The pool, not the query, is what falls over first under load.

- One pool per process; size it to the DB's `max_connections`, not to request volume.
- **Serverless** (Lambda/Vercel/Workers): low per-instance limit (e.g. `connection_limit=1`) **plus** an external pooler (PgBouncer / RDS Proxy / Prisma Accelerate) — function fan-out otherwise exhausts connections. → `prisma-patterns`, `postgres-patterns`, `mysql-patterns`
- Set `statement_timeout` and `idle_in_transaction_session_timeout`; use `SKIP LOCKED` only for queue work, never for integrity-sensitive reads.

## 4. Migration model (expand / contract)
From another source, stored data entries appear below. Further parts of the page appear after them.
Lemma joined_complete lo r ths st i :
  region_inv lo r ths st -> r_master st = Joined -> (i < n)%nat -> own i (r_log st) = steps_before i P.
Proof.
  intros Hinv Hm Hi. destruct (member_position _ _ _ _ _ Hinv Hi) as (th & Hth & _ & Hfull). apply Hfull.
  destruct (ri_pool _ _ _ _ Hinv) as (p & _ & _ & _ & _ & _ & Hbar).
  pose proof (inv_threads _ _ Hbar) as Hall. cbn [t_threads] in Hall.
  pose proof (thread_ok_bounds _ _ (Forall_lookup_1 _ _ _ _ Hall Hth)).
  destruct (ri_master _ _ _ _ Hinv) as (th0 & Hth0 & Hmas). rewrite Hm in Hmas.
  destruct Hmas as (_ & _ & -> & _). destruct (Forall_lookup_1 _ _ _ _ Hall Hth0) as [H0 _]. cbn in H0. lia.
Qed.

(** Everything is as it was before the call, for the next region. *)
Definition barrier_idle (b : bomp_barrier) : Prop :=
  max b = Z.of_nat n /\ (cycle b = 0 \/ cycle b = 1) /\ counter b = 0.

Lemma returned_ready lo r ths st :
  region_inv lo r ths st -> returned st ->
  exists p, region_ready (r_omp st) p /\ barrier_idle (global_barrier p).
Proof.
  intros Hinv [Hm Hrest]. destruct (ri_pool _ _ _ _ Hinv) as (p & Hp & Hok & Hsd & Hsz & Hct & Hbar). exists p.
  destruct (ri_master _ _ _ _ Hinv) as (th0 & Hth0 & Hmas). rewrite Hm in Hmas.
  destruct Hmas as (Hg & Hn & -> & _). rewrite Hm in Hct. cbn [added] in Hct.
  pose proof (inv_threads _ _ Hbar) as Hall. cbn [t_threads] in Hall. pose proof (ri_len _ _ _ _ Hinv) as Hlen.
  destruct (Forall_lookup_1 _ _ _ _ Hall Hth0) as [H0 _]. cbn in H0.
  assert (n <= lo)%nat as Hlo.
  { destruct (decide (n <= lo)%nat) as [|Hlt]; [done|]. destruct (ri_queued _ _ _ _ Hinv lo) as [Hth _]; [lia|].
    destruct (Forall_lookup_1 _ _ _ _ Hall Hth) as [H1 _]. cbn in H1. lia. }
  assert (forall i, (i < n)%nat -> ths !! i = Some over) as Hover.
  { intros i Hi. destruct (decide (i = 0%nat)) as [->|]; [done|].
    destruct (ri_taken _ _ _ _ Hinv i) as [(j & w & Hj & Hx)|[Hth _]]; [lia| |done].
    by rewrite (Forall_lookup_1 _ _ _ _ Hrest Hj) in Hx. }
  split.
  - split; try done; rewrite ?(ri_num _ _ _ _ Hinv); try done.
    rewrite Hct. by replace (n - lo)%nat with 0%nat by lia.
  - split_and!.
    + rewrite <- Hlen. apply (inv_max _ _ Hbar).
    + rewrite (inv_cycle _ _ Hbar : cycle (global_barrier p) = _). unfold parity. destruct (Nat.odd r); auto.
    + destruct (inv_phase _ _ Hbar) as [(_ & Hc & _)|(i & Harr & _)]; cbn [t_threads t_barrier] in *.
      * rewrite Hc. unfold arrivals. rewrite filter_none; [done|]. intros th [i Hi]%list_elem_of_lookup.
        rewrite Hover in Hi by (rewrite <- Hlen; by eapply lookup_lt_Some). injection Hi as <-. cbn. lia.
      * pose proof (Forall_lookup_1 _ _ _ _ Harr Hth0) as E. cbn in E. lia.
Qed.

Lemma new_region_inv s p :
  region_ready s p -> bomp_num_threads s = Z.of_nat n ->
  global_barrier p = Barrier (Z.of_nat n) (parity r0) 0 ->
  region_inv 1 r0 (replicate n fresh) (new_region s W u0).
Proof.
  intros [Hg Hn Hp Hok Hct Hsd Hnt Hroom] Hnum Hb. split; cbn; try done.
  - exists p. rewrite Hb, Hct, <- Hnum. split_and!; try done. rewrite Hnum. apply idle_team_inv. lia.
  - by rewrite length_replicate.
  - by rewrite length_replicate.
  - exists fresh. split; [|done]. apply lookup_replicate. split; [done|lia].
  - intros j w [-> _]%lookup_replicate. by left.
  - by intros j j' w w' x [-> _]%lookup_replicate.
  - lia.
  - intros i Hi. split; [|done]. apply lookup_replicate. split; [done|lia].
  - split; [constructor..|done].
Qed.

End Team.

End Correct.

(** ** Properties *)

Section Properties.
Context {U : Type} (microtask : Z -> shared_data -> list (list (U -> U))).
Context (memory wrapper_data : Z) (data : shared_data) (s : omp_state) (p : threadpool_t).

(** What a call of [__kmpc_fork_call] outside every region finds: an idle pool
    and a barrier for as many threads as the team has; the threads run through
    the same number of barriers. *)
Record fork_ready (n P : nat) : Prop := ForkReady {
  fk_ready : region_ready s p;
  fk_threads : bomp_num_threads s = Z.of_nat n;
  fk_barrier : barrier_idle n (global_barrier p);
  fk_memory : memory <> NULL;
  fk_phases : (0 < P)%nat;
  fk_same : forall i, (i < n)%nat -> length (microtask (Z.of_nat i) data) = P
}.

Lemma fork_inv n P W u :
  fork_ready n P -> 2 <= Z.of_nat n < 2 ^ 31 /\ exists r0,
    region_inv microtask memory wrapper_data data n r0 P W u 1 r0 (replicate n (fresh r0))
      (new_region s W u).
Proof.
  intros [Hr Hn (Hm & Hc & H0) _ HP _]. pose proof (rr_threads _ _ Hr) as Hnt. split; [lia|].
  assert (exists r0, global_barrier p = Barrier (Z.of_nat n) (parity r0) 0) as [r0 Hb].
  { destruct (global_barrier p) as [m c k]. cbn in *. subst. destruct Hc as [->| ->]; [by exists 0%nat|by exists 1%nat]. }
  exists r0. apply (new_region_inv microtask memory wrapper_data data n r0 P W u ltac:(lia) HP s p); done.
Qed.

(** C11: a parallel region runs as OpenMP promises, when the runtime is ready for
    it ([fork_ready]): the team has [n] threads, at least two, and the pool's
    barrier is idle and made for [n] threads, which the default start-up does not
    give and [omp_set_num_threads] with another number does
    ([start_up_readies_team]); the master has memory for the region, and the
    microtasks of all members have the same number of phases.  Then, under every
    interleaving of the master and any number of workers no step is undefined: no thread reads
    a descriptor, thread-local data or the master's stack frame before it is
    there or after it is gone.  The program's memory is the result of the
    actions done, one after the other; no thread starts a phase before every
    thread has finished the phase before; each thread does the actions of its
    microtask in order, none twice; and when the master has returned, every
    thread of the team has done all of them. *)
Theorem parallel_region_correct n P W u sched :
  fork_ready n P ->
  exists st, run_region microtask memory wrapper_data data sched (new_region s W u) = Ret st /\
    r_user st = replay (r_log st) u /\
    StronglySorted (fun e e' => (e_phase e <= e_phase e')%nat) (r_log st) /\
    Forall (fun e => exists i, (i < n)%nat /\ e.1.1 = Z.of_nat i) (r_log st) /\
    forall i, (i < n)%nat ->
      own i (r_log st) `prefix_of` steps_before microtask data i P /\
      (r_master st = Joined -> own i (r_log st) = steps_before microtask data i P).
Proof.
  intros Hf. destruct (fork_inv n P W u Hf) as (Hn & r0 & Hinv).
  destruct Hf as [Hr _ _ Hmem HP Hsame].
  destruct (region_run_inv microtask memory wrapper_data data n r0 P W u Hn HP Hsame Hmem _ _ _ sched _ Hinv)
    as (st & lo & r & ths & Hs & Hinv'). exists st.
  destruct (ri_log _ _ _ _ _ _ _ _ _ _ _ _ _ Hinv') as [Ht _ Hso Hu].
  split_and!; try done. intros i Hi. split.
  - by destruct (member_position _ _ _ _ _ _ _ _ _ HP Hsame _ _ _ _ _ Hinv' Hi) as (th & _ & ? & _).
  - intros Hm. by apply (joined_complete _ _ _ _ _ _ _ _ _ HP Hsame _ _ _ _ _ Hinv' Hm Hi).
Qed.

(** C12: when the runtime is ready for a region of [n] threads ([fork_ready]: the
    barrier is made for [n], as after [omp_set_num_threads] with another number
    but not after the default start-up, see [start_up_readies_team]) and there is
    a worker for every other member of the team, the call returns:
    there is a number of rounds, in each of which every thread takes a step,
    after which the master has returned, all workers rest, every action of the
    region is done, and the runtime is ready for the next region. *)
Theorem parallel_region_returns n P W u :
  fork_ready n P -> (n <= W + 1)%nat ->
  exists N, forall rounds, (N <= length rounds)%nat ->
    Forall (fun round => forall a, (a <= W)%nat -> a ∈ round) rounds ->
    exists st p', run_region microtask memory wrapper_data data (concat rounds) (new_region s W u) = Ret st /\
      r_master st = Joined /\ Forall (fun w => w = Resting) (r_workers st) /\
      (forall i, (i < n)%nat -> own i (r_log st) = steps_before microtask data i P) /\
      region_ready (r_omp st) p' /\ barrier_idle n (global_barrier p').
Proof.
  intros Hf HW. destruct (fork_inv n P W u Hf) as (Hn & r0 & Hinv).
  destruct Hf as [Hr _ _ Hmem HP Hsame].
  exists (S (total microtask memory data n P 1 (new_region s W u))). intros rounds Hlen Hrounds.
  destruct (rounds_return microtask memory wrapper_data data n r0 P W u Hn HP Hsame Hmem rounds _ _ _ _ Hinv)
    as (st & lo & r & ths & Hs & Hinv' & Hret); [lia|lia|done|].
  destruct (returned_ready _ _ _ _ _ _ _ _ _ Hn HP _ _ _ _ Hinv' Hret) as (p' & ? & ?).
  exists st, p'. split; [done|]. destruct Hret as [Hm Hw]. split_and!; try done.
  intros i Hi. by apply (joined_complete _ _ _ _ _ _ _ _ _ HP Hsame _ _ _ _ _ Hinv' Hm Hi).
Qed.

End Properties.


(** A team of three threads that append their numbers, wait for each other, and
    append them again. *)
Definition sample_region_pool : threadpool_t :=
  Pool (replicate 4 (Task 0 0)) 2 4 0 0 0 0 2 (bomp_barrier_init 3).

Definition sample_region_omp : omp_state :=
  Omp 1 3 false false 0 (Some sample_region_pool) ∅ None ∅.

Definition sample_microtask (tid : Z) (d : shared_data) : list (list (list Z -> list Z)) :=
  [[fun u => u ++ [tid]]; [fun u => u ++ [10 + tid]]].

Lemma sample_fork_ready :
  fork_ready sample_microtask 4096 (Single 55) sample_region_omp sample_region_pool 3 2.
Proof.
  split; try done; [|lia]. repeat split. by left.
Qed.

(** The theorem's hypothesis holds, and a round-robin schedule brings the call to its
    end: the thread's first numbers are all there before the second ones. *)
Lemma parallel_region_correct_witness :
  fork_ready sample_microtask 4096 (Single 55) sample_region_omp sample_region_pool 3 2 /\
  exists st, run_region sample_microtask 4096 8192 (Single 55) (concat (replicate 30 [0; 1; 2]%nat))
      (new_region sample_region_omp 2 []) = Ret st /\
    r_user st = [0; 1; 2; 12; 10; 11] /\ r_user st = replay (r_log st) [] /\
    own 2 (r_log st) = steps_before sample_microtask (Single 55) 2 2.
Proof.
  split; [exact sample_fork_ready|].
  destruct (parallel_region_correct sample_microtask 4096 8192 (Single 55) sample_region_omp sample_region_pool
    3 2 2 [] (concat (replicate 30 [0; 1; 2]%nat)) sample_fork_ready) as (st & Hs & Hu & _ & _ & Hall).
  exists st. split; [exact Hs|].
  assert (match run_region sample_microtask 4096 8192 (Single 55) (concat (replicate 30 [0; 1; 2]%nat))
      (new_region sample_region_omp 2 []) with
    | Ret st => r_master st = Joined /\ r_user st = [0; 1; 2; 12; 10; 11]
    | _ => False end) as E by (vm_compute; split; reflexivity).
  rewrite Hs in E. destruct E as [E1 E2]. split; [exact E2|]. split; [exact Hu|].
  by apply (Hall 2%nat); [lia|].
Defined.

(** The theorem's hypotheses hold: two workers for a team of three. *)
Lemma parallel_region_returns_witness :
  fork_ready sample_microtask 4096 (Single 55) sample_region_omp sample_region_pool 3 2 /\
  (3 <= 2 + 1)%nat /\
  exists N st, run_region sample_microtask 4096 8192 (Single 55) (concat (replicate N [0; 1; 2]%nat))
      (new_region sample_region_omp 2 []) = Ret st /\ r_master st = Joined.
Proof.
  split; [exact sample_fork_ready|]. split; [lia|].
  destruct (parallel_region_returns sample_microtask 4096 8192 (Single 55) sample_region_omp sample_region_pool
    3 2 2 [] sample_fork_ready ltac:(lia)) as [N HN].
  destruct (HN (replicate N [0; 1; 2]%nat)) as (st & p' & Hs & Hm & _).
  - rewrite length_replicate. lia.
  - apply Forall_replicate. intros a Ha. destruct a as [|[|[|a]]]; [set_solver..|lia].
  - by exists N, st.
Defined.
Every production schema change is a migration, applied through tooling, **forward-only**:

```
EXPAND (add nullable col / new table, concurrent index)
  → BACKFILL (separate data migration)
    → switch app reads/writes
      → CONTRACT (drop old column/table a later deploy)
```

- Never `NOT NULL` without a default; never an inline index on a large existing table — `CREATE INDEX CONCURRENTLY`.
- Schema (DDL) and data (DML) live in **separate** migrations; deployed migrations are immutable (fix forward). → `database-migrations`

## 5. Moving data correctly

- Move compute to where the data is; prefer warehouse-native scans/appends for large landed files.
- Make bulk writes **idempotent** (unique keys, manifests, replaceable staging) and batch small writes.
- Keep raw / derived / serving tables separately accountable; prove a job done with manifest + row-count + max-timestamp gates, not wall-clock. → `data-throughput-accelerator`

## 6. Version / tooling matrix

| Store | Target | Watch for | Spoke |
|---|---|---|---|
| PostgreSQL | 14+ | RLS policy perf (wrap `auth.uid()` in `SELECT`), `pg_stat_statements` | `postgres-patterns` |
| MySQL / MariaDB | MySQL 8 / MariaDB 10.6+ | `VALUES()` vs row-alias divergence in `ON DUPLICATE KEY UPDATE` | `mysql-patterns` |
| Prisma | 5.x / 6.x | `relationJoins` row explosion; `updateMany` returns count; `migrate dev` resets DB | `prisma-patterns` |
| ClickHouse | recent LTS | MergeTree engine + ORDER BY/partition choice; avoid `FINAL` and small inserts | `clickhouse-io` |
| Redis | 6+ | atomicity needs Lua/MULTI; eviction policy + persistence (RDB/AOF) | `redis-patterns` |
| Migration tooling | Prisma · Drizzle · Kysely · Django · TypeORM · golang-migrate | forward-only in prod | `database-migrations` |

## 7. Shared guardrails

- **Match the store to the access pattern** (§1); don't run OLAP on your OLTP primary; Redis is never the system of record.
- Index by query shape; index every FK; pick types deliberately (no `float` money, no `varchar(255)` reflex).
- Size pools to the DB, not the traffic; serverless = external pooler + low per-instance limit; always set timeouts.
- Every prod schema change is a forward-only migration via expand/contract; no `NOT NULL` without default; build indexes concurrently; DDL and DML separate; deployed migrations immutable.
- Validate inputs at the app boundary; never interpolate untrusted SQL.
- Bulk/ETL writes are idempotent and proven correct (manifests + counts) before completion.